The vote followed consensus from the committee members, FDA reviewers and sponsors that there was a higher magnitude of benefit with immune checkpoint inhibitors in this indication of HER2-negative microsatellite stable gastric/gastroesophageal junction cancer when there’s higher PD-L1 expression.
Panelist Jeffrey Meyerhardt, chief clinical research officer at Dana-Farber Cancer Institute, voted against the use of these immunotherapies in patients with low or no PD-L1 expression. He said it’s important to note that national guidelines already advise doctors not to use these therapies on patients with very low or no PD-L1 expression.
The morning vote on the risk-benefit ratio may trigger a label change in gastric cancer from the FDA for Keytruda and Opdivo for this low PD-L1 population. It might also lead to a more limited label for BeiGene’s tislelizumab, if it’s approved in this setting. Currently, Opdivo and Keytruda are approved as first-line stomach cancer treatments, regardless of PD-L1 status.
Nearly all of those speaking, including the sponsors, said that PD-L1 expression is a predictive biomarker for patient selection in this patient population. But part of the problem is that all of the companies used different PD-L1 tests that were difficult to compare across trials. In the real world, not everyone is tested for PD-L1 expression before treatment.

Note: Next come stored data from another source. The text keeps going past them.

(** C19 However requests, redelivered bans, expiries and ticks of any number of instances
    interleave, and whichever commands fail: a ranked session is only started for two
    players whom one proposed match names, and who both accepted that match in a request
    with a valid token of their own. *)
Theorem started_with_consent (ls : list label) :
  (∀ i j, New i = New j → i = j) →
  (∀ r c, Spawn (Http r) ∈ ls → claims_of secret r = Some c → PlayerID c ≠ parse Nil "") →
  let s := (run New Nil GetRating cfg bcfg secret TEST_MODE ls (initial, [])).1 in
  ∀ a b, (a, b) ∈ started s →
    ∃ m q, (m, q) ∈ proposals s ∧ a = parse Nil q.1 ∧ b = parse Nil q.2 ∧
      accepts secret ls a m ∧ accepts secret ls b m.
Proof.
  intros Hinj Hnil s. set (Acc := accepts secret ls). apply (λ H : Inv Nil (proposals s) Acc s, proj2 H).
  apply (run_invariant (Inv Nil (proposals s) Acc) (λ s', proposals s' `prefix_of` proposals s)
    (serve New Nil GetRating cfg bcfg secret TEST_MODE) happen (grows New) ls (initial, [])).
  - by intros; apply grows_same.
  - apply grows_trans.
  - apply every_body.
  - apply happen_grows.
  - intros s1 s2 [Hp _] HB. by etrans.
  - intros e s' _ HI _. by destruct e; (eapply Inv_same; [| |exact HI]).
  - intros c Hc. apply safe_body.
    + destruct (run_grows New Nil GetRating cfg bcfg secret TEST_MODE ls (initial, [])) as [_ Ha]; [done|].
      specialize (Ha eq_refl). fold s in Ha. unfold aligned in Ha.
      assert (Hn : NoDup (proposals s).*1).
      { rewrite Ha. apply NoDup_fmap_2; [|apply NoDup_seq]. intros ???; by apply Hinj. }
      intros m q q' Hq Hq'. apply list_elem_of_lookup in Hq as [i Hi], Hq' as [j Hj].
      assert (i = j) as <-; [|congruence].
      by apply (NoDup_lookup _ i j m Hn); rewrite list_lookup_fmap, ?Hi, ?Hj.
    + intros m (r & c' & raw & Hr & Hcl & Hp & _). by apply (Hnil r c').
    + intros r c' raw m -> Hcl Ht Hm. by exists r, c', raw.
  - by apply Forall_nil_2.
  - split; [done|]. intros ?? []%not_elem_of_nil.
  - by apply Forall_nil_2.
  - done.
Qed.
End Started.

(** ** Penalties *)

Section Penalties.
Context `{U : UUID}.

(** The declines on a player's slate. *)
Definition slate (p : uuid) (s : redis) : list Z :=
  match get_key (now s) p (declines s) with Some e => content e | None => [] end.

(** The slate after one more decline, and the declines of the last hour on it. *)
Definition slated (p : uuid) (s : redis) : list Z := slate p s ++ [to_seconds (now s)].

Definition recent (t : Z) (l : list Z) : nat := length (filter (λ e, (t - DeclinePenaltyWindow < e)%Z) l).

Definition put_slate (p : uuid) (s : redis) : redis :=
  set_declines (<[p := mkKey (slated p s) (Some (now s + DeclinePenaltyWindow)%Z)]> (declines s)) s.

Lemma get_key_live {A} (t ttl : Z) (k : uuid) (c : A) m : (0 < ttl)%Z →
  get_key t k (<[k := mkKey c (Some (t + ttl)%Z)]> m) = Some (mkKey c (Some (t + ttl)%Z)).
Proof.
  intros H. unfold get_key. rewrite lookup_insert_eq. unfold live. cbn [deadline].
  destruct (Z.ltb_spec t (t + ttl)); [done|lia].
Qed.

Lemma push_expire (p : uuid) (s : redis) :
  expire (now s) p DeclinePenaltyWindow
    (match get_key (now s) p (declines s) with
     | Some e => <[p := mkKey (content e ++ [to_seconds (now s)]) (deadline e)]> (declines s)
     | None => <[p := mkKey [to_seconds (now s)] None]> (declines s)
     end) =
  <[p := mkKey (slated p s) (Some (now s + DeclinePenaltyWindow)%Z)]> (declines s).
Proof.
  unfold expire, slated, slate, get_key. destruct (declines s !! p) as [e|] eqn:E.
  - destruct (live (now s) e) eqn:L.
    + rewrite lookup_insert_eq. unfold live in *. cbn [deadline]. rewrite L. apply insert_insert_eq.
    + rewrite lookup_insert_eq. apply insert_insert_eq.
  - rewrite lookup_insert_eq. apply insert_insert_eq.
Qed.

Lemma recordDecline_alone (p : uuid) (s : redis) :
  alone (recordDecline p) s =
  (Ok tt, if (Z.of_nat (recent (now s) (slated p s)) <? 3)%Z then put_slate p s
          else set_declines (delete p (declines s))
            (set_bans (<[p := mkKey tt (Some (now s +
               BanDurationForOffense (Z.of_nat (recent (now s) (slated p s)) / 3))%Z)]> (bans s)) s)).
Proof.
  unfold recordDecline, clock_now, read, pipeline, write, cmd, local. cbn -[expire get_key].
  rewrite push_expire, get_key_live by done. cbn [content]. fold (recent (now s) (slated p s)).
  unfold DeclinePenaltyThreshold. destruct (_ <? 3)%Z; cbn; [done|].
  unfold set_declines, set_bans. cbn. by rewrite delete_insert_eq.
Qed.

Lemma recent_slated (p : uuid) (s : redis) :
  recent (now s) (slated p s) = S (recent (now s) (slate p s)).
Proof.
  unfold recent, slated. rewrite filter_app, length_app, filter_cons_True; [cbn; lia|].
  unfold to_seconds, Second, DeclinePenaltyWindow, Minute, Second.
  pose proof (Z.mul_div_le (now s) 1000000000 ltac:(lia)).
  pose proof (Z.mul_succ_div_gt (now s) 1000000000 ltac:(lia)). lia.
Qed.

BMS VP Ian Waxman explained to the panel that physicians understand the importance of testing, and less than 5% of those who received Opdivo in this indication were PD-L1 negative. Merck VP Catherine Pietanza similarly acknowledged that PD-L1 testing in the real world varies, but that data from post-hoc subgroup analyses on PD-L1 expression should not supersede the findings of its positive Phase 3 trial.

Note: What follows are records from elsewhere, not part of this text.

(* ===== verification/Bot.v ===== *)
(** The bots of the game server (services/game-server/internal/bot): moves as JSON
    texts, the adapter interface of a game, personalities and configuration, and the
    decision of a bot player, which delegates to an injected search. *)
From S2P Require Import Prelude Json Float64 Engine Randutil.
Import Float64.

Module Bot.

(** ** Sources of randomness *)

(** The process-wide generator of math/rand. *)
Class Rand := {
  rand : Type;
  rand_Intn : rand → Z → Z * rand;
  rand_Float64 : rand → f64 * rand;
  rand_Intn_range : ∀ r n, (0 < n)%Z → (0 ≤ (rand_Intn r n).1 < n)%Z
}.

Section Bots.
Context `{R : Rand} `{E : Entropy}.

Definition sources : Type := rand * entropy.

(** ** Moves and states (state.go) *)

(** The text of a JSON object, by what it decodes to; [None] is the empty string. *)
Definition BotMove : Type := option data.

Definition MoveFromPayload (payload : data) : result gerror BotMove :=
  if json_ok (Map payload) then Ok (Some (json_rt <$> payload))
  else Err (GErr "bot: MoveFromPayload: %w" []).

Definition MovePayload (m : BotMove) : result gerror data :=
  match m with
  | Some payload => Ok payload
  | None => Err (GErr "bot: BotMove.Payload: %w" [])
  end.

(** [concreteState], the only [BotGameState], wraps an engine state. *)
Definition Clone (s : GameState) : result gerror GameState :=
  if json_ok (Map (Data s)) then Ok (reload s) else Err (GPanic "bot: Clone: marshal: %v").

(** ** The adapter of a game (game.go) *)

Record BotAdapter := mkAdapter {
  ValidMoves : GameState → list BotMove;
  ApplyMove : GameState → BotMove → result gerror GameState;
  IsTerminal : GameState → bool;
  Result : GameState → string → f64;
  CurrentPlayer : GameState → string;
  Determinize : GameState → string → sources → result gerror GameState * sources;
  RolloutPolicy : GameState → list BotMove → sources → result gerror BotMove * sources
}.

(** ** Personalities (config.go) *)

Definition Millisecond : Z := 1000000.

Record PersonalityProfile := mkProfile {
  Name : string;
  Profile_Iterations : Z;
  Profile_Determinizations : Z;
  Profile_ExplorationC : f64;
  Aggressiveness : f64;
  RiskAversion : f64;
  MinMoveDelay : Z;
  MoveDelayJitter : Z
}.

Definition zeroProfile : PersonalityProfile :=
  mkProfile "" 0 0 (f_of_Z 0) (f_of_Z 0) (f_of_Z 0) 0 0.

Definition Profiles : gmap string PersonalityProfile :=
  <["easy" := mkProfile "easy" 100 5 (f_dec 20 1) (f_dec 3 1) (f_dec 7 1)
                (900 * Millisecond) (1200 * Millisecond)]>
  (<["medium" := mkProfile "medium" 500 10 (f_dec 141 2) (f_dec 5 1) (f_dec 5 1)
                (1500 * Millisecond) (1500 * Millisecond)]>
  (<["hard" := mkProfile "hard" 2000 30 (f_dec 10 1) (f_dec 7 1) (f_dec 3 1)
                (2200 * Millisecond) (1800 * Millisecond)]>
  (<["aggressive" := mkProfile "aggressive" 1000 20 (f_dec 8 1) (f_dec 10 1) (f_dec 1 1)
                (500 * Millisecond) (500 * Millisecond)]> ∅))).

Record BotConfig := mkBotConfig {
  Iterations : Z;
  Determinizations : Z;
  MaxThinkTime : Z;
  ExplorationC : f64;
  Personality : PersonalityProfile
}.

(** The environment, each variable by what it parses to, if it is set and parses. *)
Record BotEnv := mkBotEnv {
  BOT_ITERATIONS : option Z;
  BOT_DETERMINIZATIONS : option Z;
  BOT_MAX_THINK_TIME : option Z;
  BOT_EXPLORATION_C : option f64
}.

Definition positive (v : option Z) (d : Z) : Z :=
  match v with Some n => if (0 <? n)%Z then n else d | None => d end.

Definition DefaultConfig (env : BotEnv) : BotConfig :=
  let profile := default zeroProfile (Profiles !! "medium") in
  mkBotConfig
    (positive (BOT_ITERATIONS env) (Profile_Iterations profile))
    (positive (BOT_DETERMINIZATIONS env) (Profile_Determinizations profile))
    (positive (BOT_MAX_THINK_TIME env) (2000 * Millisecond))
    (match BOT_EXPLORATION_C env with
     | Some f => if flt (f_of_Z 0) f then f else Profile_ExplorationC profile
     | None => Profile_ExplorationC profile
     end)
    profile.

Definition ConfigFromProfile (env : BotEnv) (profileName : string) : result gerror BotConfig :=
  match Profiles !! profileName with
  | None => Err (GErr "bot: unknown personality profile %q" [profileName])
  | Some profile =>
      Ok (mkBotConfig (Profile_Iterations profile) (Profile_Determinizations profile)
        (positive (BOT_MAX_THINK_TIME env) (2000 * Millisecond))
        (Profile_ExplorationC profile) profile)
  end.

(** ** The registry of adapters (adapter/registry.go) *)

Record Factory := mkFactory {
  New_ : option BotAdapter;                                  (* [None]: a nil function *)
  New_WithProfile : option (PersonalityProfile → BotAdapter)
}.

Abbreviation adapters := (gmap string Factory).

Definition Register (gameID : string) (f : Factory) (registry : adapters) : result gerror adapters :=
  match New_ f with
  | None => Err (GPanic "bot/adapter: Factory.New is nil for %q")
  | Some _ =>
      match registry !! gameID with
      | Some _ => Err (GPanic "bot/adapter: duplicate registration for game %q")
      | None => Ok (<[gameID := f]> registry)
      end
  end.

Definition New (gameID : string) (registry : adapters) : result gerror BotAdapter :=
  match registry !! gameID with
  | None => Err (GErr "bot/adapter: no adapter registered for game %q" [gameID])
  | Some f =>
      match New_ f with Some a => Ok a | None => Err (GPanic "nil function") end
  end.

Definition NewWithProfile (gameID : string) (profile : PersonalityProfile) (registry : adapters)
    : result gerror BotAdapter :=
  match registry !! gameID with
  | None => Err (GErr "bot/adapter: no adapter registered for game %q" [gameID])
  | Some f =>
      match New_WithProfile f with
      | Some new => Ok (new profile)
      | None => match New_ f with Some a => Ok a | None => Err (GPanic "nil function") end
      end
  end.

(** ** A bot's decision (player.go) *)

(** How a search ends without a move: no legal move, a panic, or the bound on the
    steps of the model is used up. *)
Inductive search_error : Type :=
  | ErrNoMoves
  | Crash (e : gerror)
  | OutOfFuel.

(** The context, by whether it is done at its [i]th inspection. *)
Definition context : Type := nat → bool.

Definition SearchFunc : Type :=
  context → GameState → string → BotAdapter → BotConfig → sources →
  result search_error BotMove.

Record BotPlayer := mkBotPlayer {
  BP_ID : string;
  BP_GameID : string;
  BP_Adapter : BotAdapter;
  BP_Config : BotConfig;
  BP_Search : SearchFunc
}.

(** The deadline is part of the context. A move of the search is a payload. *)
Definition DecideMove (bp : BotPlayer) (ctx : context) (state : GameState) (src : sources)
    : result search_error data :=
  move ← BP_Search bp ctx state (BP_ID bp) (BP_Adapter bp) (BP_Config bp) src;
  match MovePayload move with
  | Ok payload => Ok payload
  | Err e => Err (Crash e)
  end.

End Bots.
End Bot.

The panel generally agreed, however, that the data are adequate to revise the blockbusters’ labels.
The FDA’s oncology chief Rick Pazdur weighed in at the end of this morning’s meeting, calling on the companies to do a better job collaborating on PD-L1 tests and make them uniform.

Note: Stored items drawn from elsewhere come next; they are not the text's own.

(* ===== verification/MctsSpec.v ===== *)
(** What the search guarantees for every adapter: the move is legal at the root, the
    visits add up, and the choice is the most visited child. And for games of perfect
    information: the search always ends with a move. *)
From S2P Require Import Prelude Json Float64 Engine Randutil Bot Mcts.
Import Float64 Bot Mcts.

(** ** Well-formed trees *)

Section Trees.
Context `{R : Rand} `{E : Entropy} `{L : MathLog}.

Definition visits_at (t : tree) (c : nat) : Z := match t !! c with Some n => n_visits n | None => 0 end.
Definition move_at (t : tree) (c : nat) : BotMove := match t !! c with Some n => n_move n | None => None end.

Definition sumZ (l : list Z) : Z := foldr Z.add 0%Z l.

(** The children of a node have been visited less often together than the node. *)
Definition child_visits (t : tree) (n : node) : Z := sumZ (visits_at t <$> n_children n).

Record wf (t : tree) (rootMoves : list BotMove) : Prop := {
  wf_root : ∃ n, t !! 0 = Some n ∧ n_parent n = None ∧
    rootMoves = n_untriedMoves n ++ reverse (move_at t <$> n_children n);
  wf_parent : ∀ i n, t !! i = Some n → i ≠ 0 → ∃ p, n_parent n = Some p ∧ p < i;
  wf_child : ∀ i n c, t !! i = Some n → c ∈ n_children n →
    i < c ∧ ∃ nc, t !! c = Some nc ∧ n_parent nc = Some i;
  wf_NoDup : ∀ i n, t !! i = Some n → NoDup (n_children n)
}.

Merck, Bristol Myers and BeiGene offered their support, as Pazdur added, “This has not been a great experience having all these different tests here.”
Esophageal Cancer
In the afternoon, ODAC voted 11 to 1 with one abstention against whether the risk-benefit assessment is favorable for the use of anti-PD-1 antibodies in first line unresectable or metastatic esophageal squamous cell carcinoma with low or no PD-L1 expression.
While the panelists were not voting on label changes in either vote, many expressed their understanding that their “no” votes would likely lead to label changes, and were made based on the best available data.
“This dataset is quite small but it’s a minority of patients who will be treated,” Christopher Lieu, professor of medicine at the University of Colorado, said in explaining his “no” vote on ESCC.
While ESCC is similar to stomach cancer in terms of higher PD-L1 expression correlating with more overall survival benefit, several ODAC panelists and both Merck and Bristol Myers cautioned that in ESCC many of these patients are extremely sick and treatment has to proceed quickly.
In an earlier discussion prior to the vote, panelists also raised concerns about the sample size of data in this indication, and several panelists debated whether a “no” vote could mean that the approximately 10% of patients with ESCC who don’t express PD-L1 or express small amounts may be holding back treatment with immune checkpoint inhibitors for the nearly 90% of patients with ESCC who do express higher levels of PD-L1 because more testing would have to occur.
Editor’s note: Article updated with information on the afternoon ODAC vote.